ダーク・ファンタジー小説
- Re: 宵と白黒 ( No.30 )
- 日時: 2020/09/12 13:51
- 名前: ライター ◆sjk4CWI3ws (ID: 5obRN13V)
□ △ □
「───ってことがあってね」
ブランが話し終えたその話に、ふっとレンは息を吐いた。椅子に一瞬座り直し、首を傾げる。
「だから、その子をキミに助けてやって欲しいのさ」
「何でデショウ? イイ感じのハッピーエンドじゃないデスか。これ以上僕が介入スル余地ナンテない気がシますけど……」
その言葉を聞いて、ブランの手が机の上に置かれた。その手が、いきなりきつく握り締められる。
「そうだな。そうなんだけどな……それで、終わりじゃなかった」
「……?」
じっ、と握り締められた手を見つめてレンはもう一度首を傾げた。エアコンの風が丁度こちらに向いて、涼やかに髪を揺らしていく。なにか躊躇ったように口を開閉してから、ブランは思い切ったのか口を開いた。
「キュラスが。いま革新派と保守派と、中立派に分かれてるって話はさっきしただろう? 首都にいる保守派の方々は論外として、問題は革新派のルクスの信者どもさ。そいつら、リフィスが力の制御が出来るようになってまともに使えるようになったからって、今度はキュラスに縛ろうとしてやがる。あの子に選択権なんてなにもなくて、ただ刷り込まれたことだけやってるだけだ。それじゃ機械となんも変わんないだろ……!」
ここまで語気も荒く答えてから、ブランはふっと息を吐いた。ガサガサとビニール袋の中を漁って、取り出したペットボトルを開ける。少しそれで喉を潤し、彼女はレンに目を向けた。話を聞いてから彼は歯を食いしばっているように見えるから、何かレンにも思うところがあるのだろうか、と思う。
『僕も。かつて、同じような目に遭っていたひとを知っています。そのひとも、同じように一族だとかなんだとか、そんなものに縛られていて……もしも。僕になにか出来ることがあるのなら、やります』
明瞭な、ほんの少し泣きそうな声で放たれた秋津の言葉に、ブランはぱちぱちと目を瞬かせる。ゆっくりと彼が放った言葉を咀嚼して、彼女はしずかに笑うと返答した。

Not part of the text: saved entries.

(** Roles are changed locally only by the owner, one row at a time: promoting or demoting
    leaves every roster as it was, or the local member owns the group under its own identity key and the
    target's row, and no other, goes from member to staff (from staff to member). *)
Theorem roles_change_only_by_the_owner now gid mid s :
  (let s' := promote_group_member_to_staff now gid mid s in
   rosters s' = rosters s ∨ role_moved gid mid RoleMember RoleStaff s s')
  ∧ (let s' := demote_group_staff_to_member now gid mid s in
     rosters s' = rosters s ∨ role_moved gid mid RoleStaff RoleMember s s').
Proof.
  unfold promote_group_member_to_staff, demote_group_staff_to_member.
  destruct (identity_signing_key s) as [t k] eqn:Ek.
  destruct (identity_key_groups _ _ _ Ek) as (Gt & Pt & _).
  assert (∀ message hint g, role_command_owner gid (public_key_hex k) message hint t = Ok g →
    acts_as_owner gid s g ∧ find_group gid t = Some g) as Hown.
  { intros message hint g (Hg & actor & Ha & Hr & Hs)%owner_inv. split; [|done].
    split; [by rewrite (find_group_ext gid s t)|]. exists actor.
    rewrite <- (local_user_id_ext s t Pt), Ek. done. }
  assert (∀ u, st_groups u = st_groups t → rosters u = rosters s) as Hkeep.
  { intros u Hu. unfold rosters. by rewrite Hu, Gt. }
  split; cbv zeta.
  - destruct (rbind _ _) as [m|[|code message hint]] eqn:R; [|left; by apply Hkeep..].
    apply rbind_ok in R as (g & Hg & R). apply Hown in Hg as [Ha Hg]. gov R as m' Hm.
    gov R as ? Hrev. gov R as ? Hno. injection R as <-.
    apply negb_true_iff, bool_decide_eq_false in Hno. case_bool_decide as Hstaff; [left; by apply Hkeep|].
    eapply change_role_moves; [done|exact Ek|exact Ha|exact Hg|exact Hm|]. by destruct (gm_role m').
  - destruct (rbind _ _) as [m|[|code message hint]] eqn:R; [|left; by apply Hkeep..].
    apply rbind_ok in R as (g & Hg & R). apply Hown in Hg as [Ha Hg]. apply require_some_ok in R.
    case_bool_decide as Hstaff; [|left; by apply Hkeep].
    eapply change_role_moves; [done|exact Ek|exact Ha|exact Hg|exact R|done].
Qed.
(* ===== verification/DeskFrames.v ===== *)
(** * Desktop application: text/control frames
    (apps/desktop/src-tauri/src/lib.rs)

    [handle_text_control_frame_for_route]: every kind of frame that arrives, with the handler it
    goes to and the frame it is answered with, and what no frame can do. *)

From S2P Require Import Prelude Collections Bytes StrOps Crypto Transport RouteGraph Identity DeliveryError TextEnvelope TextSend AppService DeskState DeskGroups DeskDelivery DeskAdmission DeskVoice DeskCommands.

Section frames.
Context `{Sha256, Ed25519, Hex, Aes256Gcm, Chrono, !Rfc3339, !SigningSeed, !FrameJson, !ErrorTexts}.

(** A frame that updates the application state and may be answered; [None] is a panic. *)
Definition app_reply (outcome : PersistedAppState * option TextControlFrameView)
    (v : VoiceAppState) : option (VoiceAppState * option TextControlFrameView) :=
  Some ({| v with va_app := outcome.1 |}, outcome.2).

(** [if let Err((code, message, hint)) = …] *)
Definition on_rejection {A} (now : datetime) (event_kind : string) (r : result A GovError)
    (s : PersistedAppState) : option PersistedAppState :=
  match r with
  | Ok _ => Some s
  | Err (Rejected code message hint) =>
      Some (push_command_error now event_kind "handle_text_control_frame" code message hint s)
  | Err Panicked => None
  end.

Definition handle_role_changed (now : datetime) (e : GroupMemberRoleChangedEvent)
    (s : PersistedAppState) : option (PersistedAppState * option TextControlFrameView) :=
  let applied := apply_group_member_role_changed e s in
  let status := if is_ok applied then "role_changed_applied"%string
                else "role_changed_rejected"%string in
  s ← on_rejection now "group.member_role_change_rejected" applied
        (match applied with Ok s' => s' | Err _ => s end);
  Some (s, Some (governance_ack now (rce_group_id e) (rce_event_id e) status s)).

『……そう、だな。君の話を聞いてもいいかい? 話したくなければ、それでもいい』
流暢なアキツの言葉が、彼女から返る。隣国の言葉を話すことはブランにとって難しいことでは無かったし、なにより彼女はレンについて知りたかった。
『そうですね………分かりました』
そうしてレンもまた、己の過去を語り出す。
□ ▲ □
『それで……華鈴さんは…………僕に、力を、行使したんだと、おもうのです』
レンの話を黙って聞き続けていたブランは、話が途切れたタイミングで彼に目を向けた。
『ねえ? ちょっといいかい?』
『何でしょう?』
す、とレンが首を傾げる。それを見て、彼女はそっとポケットに手を入れた。眼鏡の入ったケースを取りだして弄ぶ。僅かに考えるような顔をしてから、ふっと笑みをこぼしてブランは眼鏡を掛けた。

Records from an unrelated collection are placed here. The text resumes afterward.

Lemma at_once_le n m reports : (n ≤ m)%nat → fails_at_once m reports → fails_at_once n reports.
Proof.
  intros Hn (failing & after & -> & <- & F). exists (take n failing), (drop n failing ++ after).
  rewrite app_assoc, take_drop, length_take. split_and!; [done|lia|by apply Forall_take].
Qed.

Lemma ended_stays reports l : la_pc l = Ended → foldl cycle l reports = l.
Proof. intros E. induction reports as [|r rs IH]; [done|]. cbn. unfold cycle at 2. by rewrite E. Qed.

Lemma gives_up reports l (max := N.to_nat (bp_max_attempts (ln_backoff (la_plan l)))) :
  plan_ok (la_plan l) → bp_max_attempts (ln_backoff (la_plan l)) < u32_max →
  la_pc l = AtHead → en_stop (la_entry l) = false →
  la_attempt l ≤ bp_max_attempts (ln_backoff (la_plan l)) →
  la_pc (foldl cycle l reports) = Ended ↔
  fails_at_once (S max - N.to_nat (la_attempt l)) reports ∨ fails_in_a_row (S max) reports.
Proof.
  subst max. revert l. induction reports as [|r reports IH]; intros l Hk Hm Hp Hs Ha; cbn [foldl].
  - rewrite Hp. split; [done|]. intros [(f & a & E & L & _)|(b & q & E & (f & a & -> & L & _))].
    + symmetry in E. apply app_eq_nil in E as [-> _]. cbn in L. lia.
    + symmetry in E. apply app_eq_nil in E as [_ E]. apply app_eq_nil in E as [-> _]. cbn in L. lia.
  - rewrite row_cons. destruct r as [|f fs].
    + destruct (cycle_success l Hp Hs) as (l' & -> & Hp' & Hs' & Ha' & Hpl).
      rewrite <- Hpl in *. rewrite IH by (done || lia). rewrite Ha', Nat.sub_0_r.
      assert (∀ n, ¬ fails_at_once (S n) ([] :: reports)) as Hno by (intros n [? _]%at_once_cons; done).
      replace (S _ - _)%nat with (S (N.to_nat (bp_max_attempts (ln_backoff (la_plan l')))
        - N.to_nat (la_attempt l))) by lia.
      split; [intros [F|R]; right; right|intros [?%Hno|[?%Hno|R]]]; [by exists [], reports|done..|by right].
    + pose proof (cycle_failure l f fs Hk Hp Hs ltac:(lia)) as [Hpl C]. cbv zeta in *.
      destruct (N.ltb_spec (la_attempt l) (bp_max_attempts (ln_backoff (la_plan l)))) as [Hlt|Hge].
      * destruct C as (Hp' & Hs' & Ha'). set (l' := cycle l (f :: fs)) in *. rewrite <- Hpl in *.
        rewrite IH by (done || lia). rewrite Ha'.
        replace (S _ - N.to_nat (la_attempt l))%nat with
          (S (S (N.to_nat (bp_max_attempts (ln_backoff (la_plan l')))) - N.to_nat (la_attempt l + 1)))
          by lia.
        rewrite !at_once_cons. split; [naive_solver|]. intros [[_ F]|[[_ F]|R]]; [by left| |by right].
        left. eapply at_once_le; [|exact F]. lia.
      * rewrite ended_stays by done. split; [|done]. intros _. left.
        replace (S _ - _)%nat with 1%nat by lia. apply at_once_cons. split; [done|].
        exists [], reports. split_and!; [done..|constructor].
Qed.

(** A manager gives up exactly on a run of failures: left undisturbed, a manager that was just
    started ends if and only if some run of one more failed cycle than its policy allows occurs among
    its cycles; any success before that starts the count again. *)
Theorem manager_gives_up_exactly_on_a_run_of_failures config plan session_id reports :
  plan_of_config config = Ok plan → bp_max_attempts (ln_backoff plan) < u32_max →
  la_pc (foldl cycle {| la_session_id := session_id; la_plan := plan; la_attempt := 0;
                        la_pc := AtHead; la_entry := fresh_entry |} reports) = Ended ↔
  ∃ before failing after, reports = before ++ failing ++ after
    ∧ N.of_nat (length failing) = bp_max_attempts (ln_backoff plan) + 1
    ∧ all_fail failing.
Proof.
  intros Hp Hm. rewrite gives_up by (eauto using config_plan_ok || done || (cbn; lia)). cbn [la_plan la_attempt].
  rewrite Nat.sub_0_r. unfold fails_in_a_row, fails_at_once. split.
  - intros [(f & a & -> & L & F)|(b & q & -> & (f & a & -> & L & F))];
      [exists [], f, a|exists b, f, a]; split_and!; (done || lia).
  - intros (b & f & a & -> & L & F). right. exists b, (f ++ a). split; [done|]. exists f, a.
    split_and!; (done || lia).
Qed.

(** ** A concrete manager *)

Section witnesses.
#[local] Existing Instance Toy.toy_sha.
#[local] Existing Instance Toy.toy_hex.
#[local] Existing Instance Toy.toy_chrono.
#[local] Existing Instance Toy.toy_rfc3339.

『君の記憶は確かにそこで消され───いや、書き直されていた。ならば君が今その記憶を持っているのは何故だい?』
『詳しいことは、何も。ただ、あの子……リュゼが僕に力を使ったとき、全部思い出したんです。いえ、そうですね……元に戻った、という方が近いでしょうか』
『やはりな……君は、リュゼの力について知ってるかい?』
くっとブランの目が細まった。度が入っていない眼鏡の奥から、怜悧に青の瞳が煌めく。テーブルの上に手を置いて、僅かに握りしめた。
エアコンの風がダークグレーの髪を揺らす。眼が、仄かに青の燐光を纏った。それと視線が合って、レンは冷や汗が背中を流れ落ちるのを感じた。眼が、己の本質の奥の奥まで見透かされそうな程の鋭さを伴っているように思える。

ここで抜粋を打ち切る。